I am very sensitive to soaps and organic solvents, if my CB bladder was bleeding flavor I am sure I'd detect it.


----------



## salimoneus (Oct 12, 2004)

Birdman said:


> However, I'd recommend a hand-blown glass bottle with natural (free-range organic) latex tubing.
> JMJ


Dang, all I could find is cage-free organic latex, think that would still be good?


----------



## Brandon_oma#692 (Mar 3, 2010)

my tap water after it has been in my camelbackfor a few days  sorry no real help here


----------



## Shark (Feb 4, 2006)

The pollution in the air we breath on the way to the trail is likely more polluted than the leached chemicals in a camelback bladder.
I don't worry about it. Generally I've found the "weird taste" of a new camelback goes away after a few uses.


----------



## shiggy (Dec 19, 1998)

salimoneus said:


> Just wondering if there are any systems out there that do not use a plastic pouch, which likely leech chemicals into the water. I haven't found a camelback type system that did not make the water taste like plastic in high heat environments, and even if it doesn't have a foul taste, leeching is likely still occurring.
> 
> I currently carry a stainless bottle (Klean Kanteen) in place of the bladder inside the backpack, but obviously not nearly as convenient. I will gladly trade convenience for purity if there are no better options though. Of course there's not much that can be done to avoid having a plastic tube, at least I don't believe there is, but that can be cleared between uses to minimize contact.
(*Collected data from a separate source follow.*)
Definition PAGE_SIZE : Z := 4096.
(** [usize::BITS - PAGE_SHIFT - 1] *)
Definition MAX_TRACKED_ORDER : nat := 51.
Definition VM_NFREELIST : nat := 2.
Definition VM_FREELIST_DEFAULT : nat := 0.
Definition VM_FREELIST_DMA : nat := 1.
Definition DEFERRED_ORDER0_COALESCE_TARGET : nat := 128.
Definition DEFERRED_ORDER0_MIN_FREE_PERCENT : Z := 25.

Record MemorySegment : Type := mkRange { start : Z; size : Z }.
Definition seg_end (r : MemorySegment) : Z := saturating_add (start r) (size r).
#[global] Instance MemorySegment_eq_dec : EqDecision MemorySegment.
Proof. solve_decision. Defined.

Inductive BuddyNumaError : Type :=
| NumaNotInitialized | NumaInvalidRange | ConflictingRange | SegmentBoundaryMismatch.
Inductive BuddyAllocError : Type :=
| AllocNotInitialized | AllocInvalidOrder | AllocInvalidAddress | AllocBlockOutOfRange
| BlockNotFree | Fragmented | AllocMetadataOutOfMemory.
Inductive BuddyFreeError : Type :=
| FreeNotInitialized | FreeInvalidOrder | FreeInvalidAddress | FreeBlockOutOfRange
| NotAllocated | OrderMismatch | CorruptTail.

Record BuddySegment : Type := mkSegment {
  range : MemorySegment;
  total_pages : Z;
  max_order : nat;
  fl_type : nat;
  node_base : Z;
  numa_node_id : option Z }.

Inductive NodeState : Type := NODE_INACTIVE | NODE_FREE | NODE_ALLOCATED | NODE_CACHED.
#[global] Instance NodeState_eq_dec : EqDecision NodeState.
Proof. solve_decision. Defined.

Record BlockNode : Type := mkNode {
  n_start : Z;
  n_order : nat;
  n_seg_idx : nat;
  n_fl_type : nat;
  n_state : NodeState;
  n_cache_eligible : bool;
  n_ref_count : Z;
  n_slab_zone_id : Z;
  n_free_next : nat;
  n_free_prev : nat }.

Definition empty_node : BlockNode := mkNode 0 0 0 0 NODE_INACTIVE false 0 0 0 0.

Definition with_state (st : NodeState) (n : BlockNode) : BlockNode :=
  mkNode (n_start n) (n_order n) (n_seg_idx n) (n_fl_type n) st (n_cache_eligible n)
    (n_ref_count n) (n_slab_zone_id n) (n_free_next n) (n_free_prev n).
Definition with_next (p : nat) (n : BlockNode) : BlockNode :=
  mkNode (n_start n) (n_order n) (n_seg_idx n) (n_fl_type n) (n_state n)
    (n_cache_eligible n) (n_ref_count n) (n_slab_zone_id n) p (n_free_prev n).
Definition with_prev (p : nat) (n : BlockNode) : BlockNode :=
  mkNode (n_start n) (n_order n) (n_seg_idx n) (n_fl_type n) (n_state n)
    (n_cache_eligible n) (n_ref_count n) (n_slab_zone_id n) (n_free_next n) p.
Definition with_ref_count (c : Z) (n : BlockNode) : BlockNode :=
  mkNode (n_start n) (n_order n) (n_seg_idx n) (n_fl_type n) (n_state n)
    (n_cache_eligible n) c (n_slab_zone_id n) (n_free_next n) (n_free_prev n).
Definition with_slab_zone (z : Z) (n : BlockNode) : BlockNode :=
  mkNode (n_start n) (n_order n) (n_seg_idx n) (n_fl_type n) (n_state n)
    (n_cache_eligible n) (n_ref_count n) z (n_free_next n) (n_free_prev n).
Definition with_cache_eligible (n : BlockNode) : BlockNode :=
  mkNode (n_start n) (n_order n) (n_seg_idx n) (n_fl_type n) (n_state n)
    true (n_ref_count n) (n_slab_zone_id n) (n_free_next n) (n_free_prev n).

(** The counters of events, part of [BuddyStats] in the source. *)
Record BuddyEvents : Type := mkEvents {
  alloc_requests : Z;
  free_requests : Z;
  split_count : Z;
  coalesce_count : Z;
  deferred_coalesce_count : Z;
  deferred_reclaim_count : Z;
  chain_corruptions : Z;
  alloc_failures : Z }.

Definition no_events : BuddyEvents := mkEvents 0 0 0 0 0 0 0 0.

Record BuddyStats : Type := mkStats {
  st_total_pages : Z;
  allocated_pages : Z;
  free_pages_count : Z;
  reserved_pages : Z;
  metadata_pages : Z;
  st_max_order : nat;
  free_count_per_order : list nat;
  events : BuddyEvents }.

Record BuddyAllocator : Type := mkAllocator {
  segments : list BuddySegment;
  reserved_ranges : list MemorySegment;
  metadata_ranges : list MemorySegment;
  nodes : list BlockNode;
  node_used : nat;
  free_heads : list nat;
  initialized : bool;
  stats : BuddyStats }.

Definition node_capacity (s : BuddyAllocator) : Z := Z.of_nat (length (nodes s)).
I have never had a plastic taste issue with Platypus bladders.


----------



## salimoneus (Oct 12, 2004)

Shark said:


> The pollution in the air we breath on the way to the trail is likely more polluted than the leached chemicals in a camelback bladder.


While I agree that's likely the case, the difference is that one person can't do a whole lot about the air around them, but they can surely control everything else that goes into their body. I would rather make an effort to eliminate other sources of contaminants when practical, instead of just contributing more. There are definitely cumulative and combinatory effects with many substances in our environment.


----------



## Birdman (Dec 31, 2003)

salimoneus said:


> Dang, all I could find is cage-free organic latex, think that would still be good?


Buy a rubber tree. Fertilize it with your own feces and use your filtered water. Say nice things to the tree every day. Then hack into the bark and drain off the latex sap and make your own latex tubing (but pray that plants don't have feelings).

Seriously, try rinsing your Camelbak with mouthwash, then try some known taste-free water. Never leave water in your Camelbak. If you're still tasting "chemicals", try a Platypus bladder.

I've been using Camelbaks for about 15 years and even the new bladders have not tasted weird, and I consider myself to have a very sensitive palate.

Good luck - JMJ


----------



## Jim311 (Feb 7, 2006)

I bet your "Klean Kanteen" is lined with plastic.


----------



## womble (Sep 8, 2006)

Jim311 said:


> I bet your "Klean Kanteen" is lined with plastic.


A 30 second check would have confirmed that it's not lined with plastic.


----------



## Jim311 (Feb 7, 2006)

womble said:


> A 30 second check would have confirmed that it's not lined with plastic.


What's it lined with then, Mr. Google?

I guess it was the SIGG bottles I was thinking of that had the plastic liner. Everyone thought that it was plain steel with no liner, but in fact they were lined with plastic that leached BPA into your water, and most people had no idea. On an unlined bottle it tastes like metal to me if left in there for a while. So which is worse, a metal taste, or a plastic taste? I guess that's subjective.


----------



## wankel (Mar 7, 2004)

shiggy said:


> I have never had a plastic taste issue with Platypus bladders.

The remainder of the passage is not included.